Each line from the first down to the one containing "by intros [|k]." should be returned exactly as it appears below.

● Entries supplied
++++++

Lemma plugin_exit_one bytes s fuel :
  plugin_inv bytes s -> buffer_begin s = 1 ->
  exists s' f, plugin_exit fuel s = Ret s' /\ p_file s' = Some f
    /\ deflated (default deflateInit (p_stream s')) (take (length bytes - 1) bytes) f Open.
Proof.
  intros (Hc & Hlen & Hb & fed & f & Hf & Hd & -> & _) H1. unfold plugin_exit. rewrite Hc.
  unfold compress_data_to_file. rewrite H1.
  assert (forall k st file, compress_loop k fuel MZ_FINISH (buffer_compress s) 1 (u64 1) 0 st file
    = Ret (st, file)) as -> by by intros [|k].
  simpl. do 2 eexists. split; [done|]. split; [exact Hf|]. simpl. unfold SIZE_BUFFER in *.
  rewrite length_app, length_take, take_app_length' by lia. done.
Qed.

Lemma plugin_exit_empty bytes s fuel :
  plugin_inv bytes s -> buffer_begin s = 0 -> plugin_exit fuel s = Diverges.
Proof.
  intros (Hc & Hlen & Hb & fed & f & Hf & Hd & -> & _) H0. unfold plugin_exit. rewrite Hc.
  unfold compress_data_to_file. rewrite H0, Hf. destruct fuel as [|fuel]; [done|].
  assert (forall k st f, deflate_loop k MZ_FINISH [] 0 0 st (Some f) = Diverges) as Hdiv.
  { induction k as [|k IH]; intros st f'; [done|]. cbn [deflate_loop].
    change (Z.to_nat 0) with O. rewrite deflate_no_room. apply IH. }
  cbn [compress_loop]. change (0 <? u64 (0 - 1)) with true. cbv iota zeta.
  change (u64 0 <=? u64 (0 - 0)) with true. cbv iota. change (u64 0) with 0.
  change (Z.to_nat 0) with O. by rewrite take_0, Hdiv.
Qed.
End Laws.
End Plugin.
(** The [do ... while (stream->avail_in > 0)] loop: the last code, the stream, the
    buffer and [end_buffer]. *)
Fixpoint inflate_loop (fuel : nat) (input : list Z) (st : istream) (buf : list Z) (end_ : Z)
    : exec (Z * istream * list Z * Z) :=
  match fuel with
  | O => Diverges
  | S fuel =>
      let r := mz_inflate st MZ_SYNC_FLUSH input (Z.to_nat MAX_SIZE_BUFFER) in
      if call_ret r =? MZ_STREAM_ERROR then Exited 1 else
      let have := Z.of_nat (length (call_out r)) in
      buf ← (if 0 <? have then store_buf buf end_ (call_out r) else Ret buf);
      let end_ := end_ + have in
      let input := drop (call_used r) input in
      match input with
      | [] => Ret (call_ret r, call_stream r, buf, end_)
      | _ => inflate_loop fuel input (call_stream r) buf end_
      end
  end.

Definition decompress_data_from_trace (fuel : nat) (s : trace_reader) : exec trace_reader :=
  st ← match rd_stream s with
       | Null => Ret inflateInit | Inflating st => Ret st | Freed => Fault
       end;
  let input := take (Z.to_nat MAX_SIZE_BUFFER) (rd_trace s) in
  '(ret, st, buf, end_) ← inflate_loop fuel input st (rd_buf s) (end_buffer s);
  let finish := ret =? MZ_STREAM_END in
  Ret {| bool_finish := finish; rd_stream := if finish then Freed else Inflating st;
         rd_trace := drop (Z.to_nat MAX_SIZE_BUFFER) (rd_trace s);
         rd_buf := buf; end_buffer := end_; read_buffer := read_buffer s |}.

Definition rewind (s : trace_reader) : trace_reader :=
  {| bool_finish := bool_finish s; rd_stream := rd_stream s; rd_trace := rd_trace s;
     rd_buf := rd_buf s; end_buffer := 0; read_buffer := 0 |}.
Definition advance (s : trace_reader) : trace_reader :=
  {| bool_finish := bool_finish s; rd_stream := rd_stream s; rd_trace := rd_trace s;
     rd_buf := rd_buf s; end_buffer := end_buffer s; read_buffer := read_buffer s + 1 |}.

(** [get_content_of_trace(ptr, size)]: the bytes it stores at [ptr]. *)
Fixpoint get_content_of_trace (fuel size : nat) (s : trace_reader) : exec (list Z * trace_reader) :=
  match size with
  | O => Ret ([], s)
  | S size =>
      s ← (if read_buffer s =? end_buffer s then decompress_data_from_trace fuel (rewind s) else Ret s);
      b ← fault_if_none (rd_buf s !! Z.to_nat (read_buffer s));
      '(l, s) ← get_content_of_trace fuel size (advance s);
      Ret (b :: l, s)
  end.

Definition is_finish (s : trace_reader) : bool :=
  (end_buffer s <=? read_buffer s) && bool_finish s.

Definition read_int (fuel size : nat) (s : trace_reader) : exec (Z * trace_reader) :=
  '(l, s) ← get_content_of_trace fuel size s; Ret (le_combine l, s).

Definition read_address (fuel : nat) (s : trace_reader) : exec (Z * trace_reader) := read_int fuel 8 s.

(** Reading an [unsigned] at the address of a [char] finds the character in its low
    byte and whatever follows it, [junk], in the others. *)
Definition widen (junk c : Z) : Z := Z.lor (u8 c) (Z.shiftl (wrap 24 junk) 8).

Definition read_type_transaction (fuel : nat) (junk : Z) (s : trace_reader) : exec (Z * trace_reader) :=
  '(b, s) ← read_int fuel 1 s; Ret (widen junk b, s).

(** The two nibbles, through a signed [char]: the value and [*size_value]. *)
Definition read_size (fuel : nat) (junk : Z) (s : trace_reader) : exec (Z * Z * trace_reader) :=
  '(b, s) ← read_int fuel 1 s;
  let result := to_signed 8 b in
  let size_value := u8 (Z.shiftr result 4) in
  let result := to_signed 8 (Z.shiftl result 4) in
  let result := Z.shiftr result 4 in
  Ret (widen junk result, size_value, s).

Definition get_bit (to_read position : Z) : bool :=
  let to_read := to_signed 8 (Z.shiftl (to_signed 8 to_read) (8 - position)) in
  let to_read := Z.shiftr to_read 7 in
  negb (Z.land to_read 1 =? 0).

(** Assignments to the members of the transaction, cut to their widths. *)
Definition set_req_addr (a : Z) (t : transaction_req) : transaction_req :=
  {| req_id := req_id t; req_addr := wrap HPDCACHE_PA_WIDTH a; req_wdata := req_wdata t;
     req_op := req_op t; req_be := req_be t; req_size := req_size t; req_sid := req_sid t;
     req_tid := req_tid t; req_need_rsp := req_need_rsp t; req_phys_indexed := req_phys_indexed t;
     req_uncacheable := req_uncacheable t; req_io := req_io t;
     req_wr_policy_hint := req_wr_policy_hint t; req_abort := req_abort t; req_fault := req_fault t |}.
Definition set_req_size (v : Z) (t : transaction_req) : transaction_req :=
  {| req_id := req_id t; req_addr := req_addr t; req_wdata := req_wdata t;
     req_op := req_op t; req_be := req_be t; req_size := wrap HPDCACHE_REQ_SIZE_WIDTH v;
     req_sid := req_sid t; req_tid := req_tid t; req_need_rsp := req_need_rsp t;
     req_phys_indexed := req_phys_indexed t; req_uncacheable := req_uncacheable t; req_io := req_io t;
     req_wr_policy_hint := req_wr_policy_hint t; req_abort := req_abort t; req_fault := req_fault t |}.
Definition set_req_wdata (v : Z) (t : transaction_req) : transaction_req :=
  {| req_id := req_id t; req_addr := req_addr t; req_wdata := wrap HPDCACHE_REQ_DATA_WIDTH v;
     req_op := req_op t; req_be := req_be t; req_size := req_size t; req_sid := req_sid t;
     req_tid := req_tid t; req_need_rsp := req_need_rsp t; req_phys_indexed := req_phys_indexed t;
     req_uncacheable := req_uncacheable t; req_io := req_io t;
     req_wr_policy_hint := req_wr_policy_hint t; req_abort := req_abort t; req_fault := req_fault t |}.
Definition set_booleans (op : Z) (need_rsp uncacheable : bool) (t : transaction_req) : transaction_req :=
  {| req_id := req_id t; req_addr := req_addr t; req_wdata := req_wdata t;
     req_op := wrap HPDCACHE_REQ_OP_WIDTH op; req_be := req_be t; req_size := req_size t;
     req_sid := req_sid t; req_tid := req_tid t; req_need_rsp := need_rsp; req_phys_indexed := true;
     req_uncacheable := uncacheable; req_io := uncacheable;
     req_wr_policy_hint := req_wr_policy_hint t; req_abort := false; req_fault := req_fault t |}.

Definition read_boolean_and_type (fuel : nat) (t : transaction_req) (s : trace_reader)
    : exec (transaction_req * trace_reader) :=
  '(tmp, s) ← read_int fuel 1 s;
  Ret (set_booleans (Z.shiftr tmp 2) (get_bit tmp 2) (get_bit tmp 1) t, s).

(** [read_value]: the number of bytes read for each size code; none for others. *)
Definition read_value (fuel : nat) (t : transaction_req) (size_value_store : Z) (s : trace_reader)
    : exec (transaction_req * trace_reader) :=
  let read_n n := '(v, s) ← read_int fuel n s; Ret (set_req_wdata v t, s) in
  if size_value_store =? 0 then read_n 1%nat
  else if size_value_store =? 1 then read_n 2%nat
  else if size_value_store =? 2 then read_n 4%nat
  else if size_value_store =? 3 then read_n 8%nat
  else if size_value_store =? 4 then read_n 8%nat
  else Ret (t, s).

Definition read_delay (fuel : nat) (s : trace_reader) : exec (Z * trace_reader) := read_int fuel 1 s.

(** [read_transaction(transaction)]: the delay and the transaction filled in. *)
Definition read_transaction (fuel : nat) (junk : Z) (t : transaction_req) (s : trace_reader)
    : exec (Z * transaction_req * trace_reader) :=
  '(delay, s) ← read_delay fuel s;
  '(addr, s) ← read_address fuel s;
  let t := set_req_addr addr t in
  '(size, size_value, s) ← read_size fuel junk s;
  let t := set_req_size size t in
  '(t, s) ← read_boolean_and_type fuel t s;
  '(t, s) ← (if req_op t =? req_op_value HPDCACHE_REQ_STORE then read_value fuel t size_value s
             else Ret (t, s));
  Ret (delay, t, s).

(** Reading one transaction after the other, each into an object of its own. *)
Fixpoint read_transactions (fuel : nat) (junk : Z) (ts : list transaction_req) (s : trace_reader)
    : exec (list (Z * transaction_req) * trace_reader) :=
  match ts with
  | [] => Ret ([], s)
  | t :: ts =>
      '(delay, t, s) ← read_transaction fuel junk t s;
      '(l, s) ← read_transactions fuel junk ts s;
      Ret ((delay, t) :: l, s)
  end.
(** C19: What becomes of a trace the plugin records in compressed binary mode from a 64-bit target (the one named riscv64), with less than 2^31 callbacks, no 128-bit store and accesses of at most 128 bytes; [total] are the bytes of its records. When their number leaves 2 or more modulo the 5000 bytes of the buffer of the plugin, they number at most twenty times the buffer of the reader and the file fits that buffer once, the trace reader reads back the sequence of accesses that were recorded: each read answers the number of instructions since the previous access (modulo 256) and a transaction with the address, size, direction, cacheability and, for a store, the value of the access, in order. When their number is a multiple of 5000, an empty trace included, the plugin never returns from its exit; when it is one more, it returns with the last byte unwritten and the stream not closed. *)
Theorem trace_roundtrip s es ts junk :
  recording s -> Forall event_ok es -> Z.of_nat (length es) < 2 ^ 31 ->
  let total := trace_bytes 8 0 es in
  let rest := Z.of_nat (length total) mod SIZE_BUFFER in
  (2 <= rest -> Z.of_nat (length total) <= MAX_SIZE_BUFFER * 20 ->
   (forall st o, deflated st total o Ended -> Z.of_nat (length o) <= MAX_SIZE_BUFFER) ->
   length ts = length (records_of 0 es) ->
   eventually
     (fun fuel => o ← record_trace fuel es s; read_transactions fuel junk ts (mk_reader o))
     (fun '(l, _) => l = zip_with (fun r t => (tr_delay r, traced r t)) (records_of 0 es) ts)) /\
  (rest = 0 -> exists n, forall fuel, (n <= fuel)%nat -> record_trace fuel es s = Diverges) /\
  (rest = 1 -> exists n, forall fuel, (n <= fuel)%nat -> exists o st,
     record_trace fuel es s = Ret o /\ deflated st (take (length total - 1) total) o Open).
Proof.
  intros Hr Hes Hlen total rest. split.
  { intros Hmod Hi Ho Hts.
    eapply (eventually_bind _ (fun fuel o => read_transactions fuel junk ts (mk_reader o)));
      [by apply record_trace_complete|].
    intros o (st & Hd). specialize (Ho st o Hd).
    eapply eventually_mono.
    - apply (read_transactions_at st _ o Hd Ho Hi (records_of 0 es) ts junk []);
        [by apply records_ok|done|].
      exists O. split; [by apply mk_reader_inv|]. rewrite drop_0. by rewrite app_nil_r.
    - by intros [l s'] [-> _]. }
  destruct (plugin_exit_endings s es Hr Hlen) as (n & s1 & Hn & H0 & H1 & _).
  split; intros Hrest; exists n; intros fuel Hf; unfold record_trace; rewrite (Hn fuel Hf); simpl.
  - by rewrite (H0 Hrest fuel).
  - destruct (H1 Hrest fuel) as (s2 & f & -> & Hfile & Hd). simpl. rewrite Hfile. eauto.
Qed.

++++++

● Task output
Lemma plugin_exit_one bytes s fuel :
  plugin_inv bytes s -> buffer_begin s = 1 ->
  exists s' f, plugin_exit fuel s = Ret s' /\ p_file s' = Some f
    /\ deflated (default deflateInit (p_stream s')) (take (length bytes - 1) bytes) f Open.
Proof.
  intros (Hc & Hlen & Hb & fed & f & Hf & Hd & -> & _) H1. unfold plugin_exit. rewrite Hc.
  unfold compress_data_to_file. rewrite H1.
  assert (forall k st file, compress_loop k fuel MZ_FINISH (buffer_compress s) 1 (u64 1) 0 st file
    = Ret (st, file)) as -> by by intros [|k].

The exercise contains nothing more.